# Stored items:
.....

(* ===== verification/RWLock.v ===== *)
(** * The reader-writer lock [RWLock] (master/RWLock.h)

    [RWLock] wraps [std::shared_mutex] with a mutex [m], a [has_writer] flag
    and condition variables.  Threads interleave at their blocking points: a
    thread's [pc] says where in which member it is, and [rw_step] is one move
    of one thread.  The body between two blocking points runs under [m], so it
    is one step.  A wait on [cv_readers] may end at any time, by a notification
    or spuriously. *)
From stdpp Require Import functions relations.
From S2P Require Import Prelude.

Inductive pc :=
  | Idle
  | LockM      (* lock(): waiting for m *)
  | LockS      (* lock(): holds m, in std::shared_mutex::lock() *)
  | Writing    (* lock() returned *)
  | UnlockM    (* unlock(): waiting for m *)
  | SharedM    (* lock_shared(): waiting for m *)
  | SharedCv   (* lock_shared(): in cv_readers.wait, m released *)
  | SharedS    (* lock_shared(): holds m, in std::shared_mutex::lock_shared() *)
  | Reading.   (* lock_shared() returned *)

#[export] Instance pc_eq_dec : EqDecision pc.
Proof. solve_decision. Defined.

(** The members, and the state of the base [std::shared_mutex]: its exclusive
    owner and its shared owners. *)
Record RWLock := MkLock {
  pcs : nat → pc;
  m : option nat;
  has_writer : bool;
  owner : option nat;
  sharers : gset nat;
}.

Definition rw_init : RWLock := MkLock (λ _, Idle) None false None ∅.

Definition at_pc (t : nat) (p : pc) (s : RWLock) : nat → pc := <[t := p]> (pcs s).

(** ** The members, one move of thread [t] at a time *)

Definition lock_call t s := MkLock (at_pc t LockM s) (m s) (has_writer s) (owner s) (sharers s).
(** [unique_lock lock(m); has_writer = true; cv_writers.notify_all();] *)
Definition lock_enter t s := MkLock (at_pc t LockS s) (Some t) true (owner s) (sharers s).
(** [std::shared_mutex::lock()] returns; [m] is released. *)
Definition lock_done t s := MkLock (at_pc t Writing s) None (has_writer s) (Some t) (sharers s).

Definition unlock_call t s := MkLock (at_pc t UnlockM s) (m s) (has_writer s) (owner s) (sharers s).
Definition unlock_body t s := MkLock (at_pc t Idle s) None false None (sharers s).

Definition lock_shared_call t s :=
  MkLock (at_pc t SharedM s) (m s) (has_writer s) (owner s) (sharers s).
(** The wait's predicate, evaluated under [m]. *)
Definition lock_shared_check t s :=
  if has_writer s
  then MkLock (at_pc t SharedCv s) None (has_writer s) (owner s) (sharers s)
  else MkLock (at_pc t SharedS s) (Some t) (has_writer s) (owner s) (sharers s).
Definition lock_shared_wake t s :=
  MkLock (at_pc t SharedM s) (m s) (has_writer s) (owner s) (sharers s).
Definition lock_shared_done t s :=
  MkLock (at_pc t Reading s) None (has_writer s) (owner s) ({[t]} ∪ sharers s).

Definition unlock_shared t s :=
  MkLock (at_pc t Idle s) (m s) (has_writer s) (owner s) (sharers s ∖ {[t]}).

Inductive rw_step : RWLock → RWLock → Prop :=
  | step_lock_call t s : pcs s t = Idle → rw_step s (lock_call t s)
  | step_lock_enter t s : pcs s t = LockM → m s = None → rw_step s (lock_enter t s)
  | step_lock_done t s :
      pcs s t = LockS → owner s = None → sharers s = ∅ → rw_step s (lock_done t s)
  | step_unlock_call t s : pcs s t = Writing → rw_step s (unlock_call t s)
  | step_unlock_body t s : pcs s t = UnlockM → m s = None → rw_step s (unlock_body t s)
  | step_lock_shared_call t s : pcs s t = Idle → rw_step s (lock_shared_call t s)
  | step_lock_shared_check t s :
      pcs s t = SharedM → m s = None → rw_step s (lock_shared_check t s)
  | step_lock_shared_wake t s : pcs s t = SharedCv → rw_step s (lock_shared_wake t s)
  | step_lock_shared_done t s :
      pcs s t = SharedS → owner s = None → rw_step s (lock_shared_done t s)
  | step_unlock_shared t s : pcs s t = Reading → rw_step s (unlock_shared t s).

Definition rw_reachable (s : RWLock) : Prop := rtc rw_step rw_init s.

(** ** Invariant *)

Definition exclusive (p : pc) : bool := match p with Writing | UnlockM => true | _ => false end.
Definition in_m (p : pc) : bool := match p with LockS | SharedS => true | _ => false end.

Record rw_inv (s : RWLock) : Prop := {
  inv_m t : m s = Some t ↔ in_m (pcs s t) = true;
  inv_owner t : owner s = Some t ↔ exclusive (pcs s t) = true;
  inv_sharers t : t ∈ sharers s ↔ pcs s t = Reading;
  inv_excl t : owner s = Some t → sharers s = ∅;
}.

Lemma at_pc_eq t p s : at_pc t p s t = p.
Proof. unfold at_pc. by rewrite fn_lookup_insert. Qed.
Lemma at_pc_ne t t' p s : t ≠ t' → at_pc t p s t' = pcs s t'.
Proof. intros. unfold at_pc. by rewrite fn_lookup_insert_ne. Qed.

(** The thread that moves, and the others. *)
Ltac rw_thread t t' :=
  destruct (decide (t = t')) as [->|];
  [rewrite ?at_pc_eq in *|rewrite ?at_pc_ne in * by done].

Lemma rw_init_inv : rw_inv rw_init.
Proof. split; simpl; intros; (done || set_solver). Qed.

Lemma rw_step_inv s s' : rw_step s s' → rw_inv s → rw_inv s'.
Proof.
  intros Hst [Hm Ho Hr Hx].
  destruct Hst as [t s Hp|t s Hp Hn|t s Hp Hn He|t s Hp|t s Hp Hn|t s Hp|t s Hp Hn|t s Hp|t s Hp Hn|t s Hp];
    pose proof (Hm t) as Hmt; pose proof (Ho t) as Hot; pose proof (Hr t) as Hrt; rewrite Hp in *.
  7: unfold lock_shared_check; destruct (has_writer s).
  all: split; simpl in *; intros t'; rw_thread t t'; simpl;
    pose proof (Hm t') as Hmt'; pose proof (Ho t') as Hot'; pose proof (Hr t') as Hrt';
    try (specialize (Hx t')); try rewrite Hn in *; try rewrite He in *.
  all: try (split; intros; (done || congruence || set_solver)).
  all: try (intros; (done || congruence || set_solver)).
Qed.

Lemma rw_steps_inv s s' : rtc rw_step s s' → rw_inv s → rw_inv s'.
Proof.
  induction 1 as [|a b c Hab _ IH]; [done|]. intros Ha. apply IH. by apply (rw_step_inv a).
Qed.

Lemma rw_reachable_inv s : rw_reachable s → rw_inv s.
Proof. intros H. eapply rw_steps_inv; [apply H|apply rw_init_inv]. Qed.

(** ** The deadlock of two writers

    While one writer is inside, the next one enters [lock()], takes [m] and
    waits for the shared mutex without releasing [m]; the first one's
    [unlock()] waits for [m]. *)
Definition writers_stuck (a b : nat) (s : RWLock) : Prop :=
  pcs s a = UnlockM ∧ pcs s b = LockS ∧ m s = Some b ∧ owner s = Some a.

Lemma writers_stuck_step a b s s' :
  a ≠ b → rw_step s s' → rw_inv s → writers_stuck a b s → writers_stuck a b s'.
Proof.
  intros Hab Hst Hinv (Ha & Hb & Hm & Ho).
  assert (∀ t p, pcs s t ≠ UnlockM → pcs s t ≠ LockS → at_pc t p s a = UnlockM ∧ at_pc t p s b = LockS)
    as Hother.
  { intros t p H1 H2. rewrite !at_pc_ne; [done|congruence..]. }
  destruct Hst as [t s Hp|t s Hp Hn|t s Hp Hn He|t s Hp|t s Hp Hn|t s Hp|t s Hp Hn|t s Hp|t s Hp Hn|t s Hp];
    try congruence;
    destruct (Hother t Idle); try congruence;
    (split; [apply Hother; congruence|split; [apply Hother; congruence|by split]]).
Qed.

Lemma writers_stuck_forever a b s s' :
  a ≠ b → rtc rw_step s s' → rw_inv s → writers_stuck a b s → writers_stuck a b s'.
Proof.
  intros Hab. induction 1 as [|x y z Hxy _ IH]; [done|]. intros Hi Hs.
  apply IH; [by apply (rw_step_inv x)|by apply (writers_stuck_step a b x)].
Qed.

(** ** Properties *)

(** C26: Mutual exclusion: in every interleaving, while a thread is between the
    return of [lock()] and the end of [unlock()], no other thread is, and no
    thread holds the lock shared. *)
Theorem rwlock_mutual_exclusion (s : RWLock) (t t' : nat) :
  rw_reachable s → exclusive (pcs s t) = true → t' ≠ t →
  exclusive (pcs s t') = false ∧ pcs s t' ≠ Reading ∧ pcs s t ≠ Reading.
Proof.
  intros Hr Ht Hne. destruct (rw_reachable_inv s Hr) as [Hm Ho Hs Hx].
  pose proof (proj2 (Ho t) Ht) as Hot. split; [|split].
  - apply not_true_is_false. intros Ht'%Ho. congruence.
  - intros Hread%Hs. rewrite (Hx _ Hot) in Hread. set_solver.
  - intros Hread. by rewrite Hread in Ht.
Qed.

Definition one_writer : RWLock := lock_done 0 (lock_enter 0 (lock_call 0 rw_init)).

Lemma one_writer_reachable : rw_reachable one_writer.
Proof.
  eapply rtc_l; [by apply (step_lock_call 0)|]. eapply rtc_l; [by apply (step_lock_enter 0)|].
  eapply rtc_l; [by apply (step_lock_done 0)|]. apply rtc_refl.
Qed.

Lemma rwlock_mutual_exclusion_witness :
  exclusive (pcs one_writer 1) = false ∧ pcs one_writer 1 ≠ Reading ∧ pcs one_writer 0 ≠ Reading.
Proof.
  apply (rwlock_mutual_exclusion one_writer 0 1); [apply one_writer_reachable|reflexivity|done].
Defined.

(** A second writer deadlocks the lock: a state is reachable in which
    writer 0 waits in [unlock()] for [m], writer 1 waits in [lock()] holding
    [m], and whatever any thread does from there, both stay there and no
    thread enters the lock again. *)
Theorem rwlock_two_writers_deadlock :
  ∃ s, rw_reachable s ∧ pcs s 0 = UnlockM ∧ pcs s 1 = LockS ∧
    ∀ s', rtc rw_step s s' → pcs s' 0 = UnlockM ∧ pcs s' 1 = LockS ∧ m s' = Some 1 ∧
      ∀ t, exclusive (pcs s' t) = true ∨ pcs s' t = Reading → t = 0.
Proof.
  exists (unlock_call 0 (lock_enter 1 (lock_call 1 one_writer))).
  assert (rw_reachable (unlock_call 0 (lock_enter 1 (lock_call 1 one_writer)))) as Hr.
  { unfold rw_reachable. etrans; [apply one_writer_reachable|].
    eapply rtc_l; [by apply (step_lock_call 1)|]. eapply rtc_l; [by apply (step_lock_enter 1)|].
    eapply rtc_l; [by apply (step_unlock_call 0)|]. apply rtc_refl. }
  split; [done|]. split; [done|]. split; [done|]. intros s' Hs.
  destruct (writers_stuck_forever 0 1 _ s' ltac:(lia) Hs) as (Ha & Hb & Hm & Ho);
    [by apply rw_reachable_inv|done|].
  split; [done|]. split; [done|]. split; [done|]. intros t Ht.
  assert (rw_inv s') as [Him Hio His Hix].
  { apply rw_reachable_inv. unfold rw_reachable. by etrans; [apply Hr|]. }
  destruct Ht as [Ht%Hio|Ht%His]; [congruence|]. rewrite (Hix 0 Ho) in Ht. set_solver.
Qed.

.....

# Try it:
Scan the entries above and show each line that contains the word "destruct".

# Answer space:
  destruct (decide (t = t')) as [->|];
  destruct Hst as [t s Hp|t s Hp Hn|t s Hp Hn He|t s Hp|t s Hp Hn|t s Hp|t s Hp Hn|t s Hp|t s Hp Hn|t s Hp];
  7: unfold lock_shared_check; destruct (has_writer s).
  destruct Hst as [t s Hp|t s Hp Hn|t s Hp Hn He|t s Hp|t s Hp Hn|t s Hp|t s Hp Hn|t s Hp|t s Hp Hn|t s Hp];
    destruct (Hother t Idle); try congruence;
  intros Hr Ht Hne. destruct (rw_reachable_inv s Hr) as [Hm Ho Hs Hx].
  destruct (writers_stuck_forever 0 1 _ s' ltac:(lia) Hs) as (Ha & Hb & Hm & Ho);
  destruct Ht as [Ht%Hio|Ht%His]; [congruence|]. rewrite (Hix 0 Ho) in Ht. set_solver.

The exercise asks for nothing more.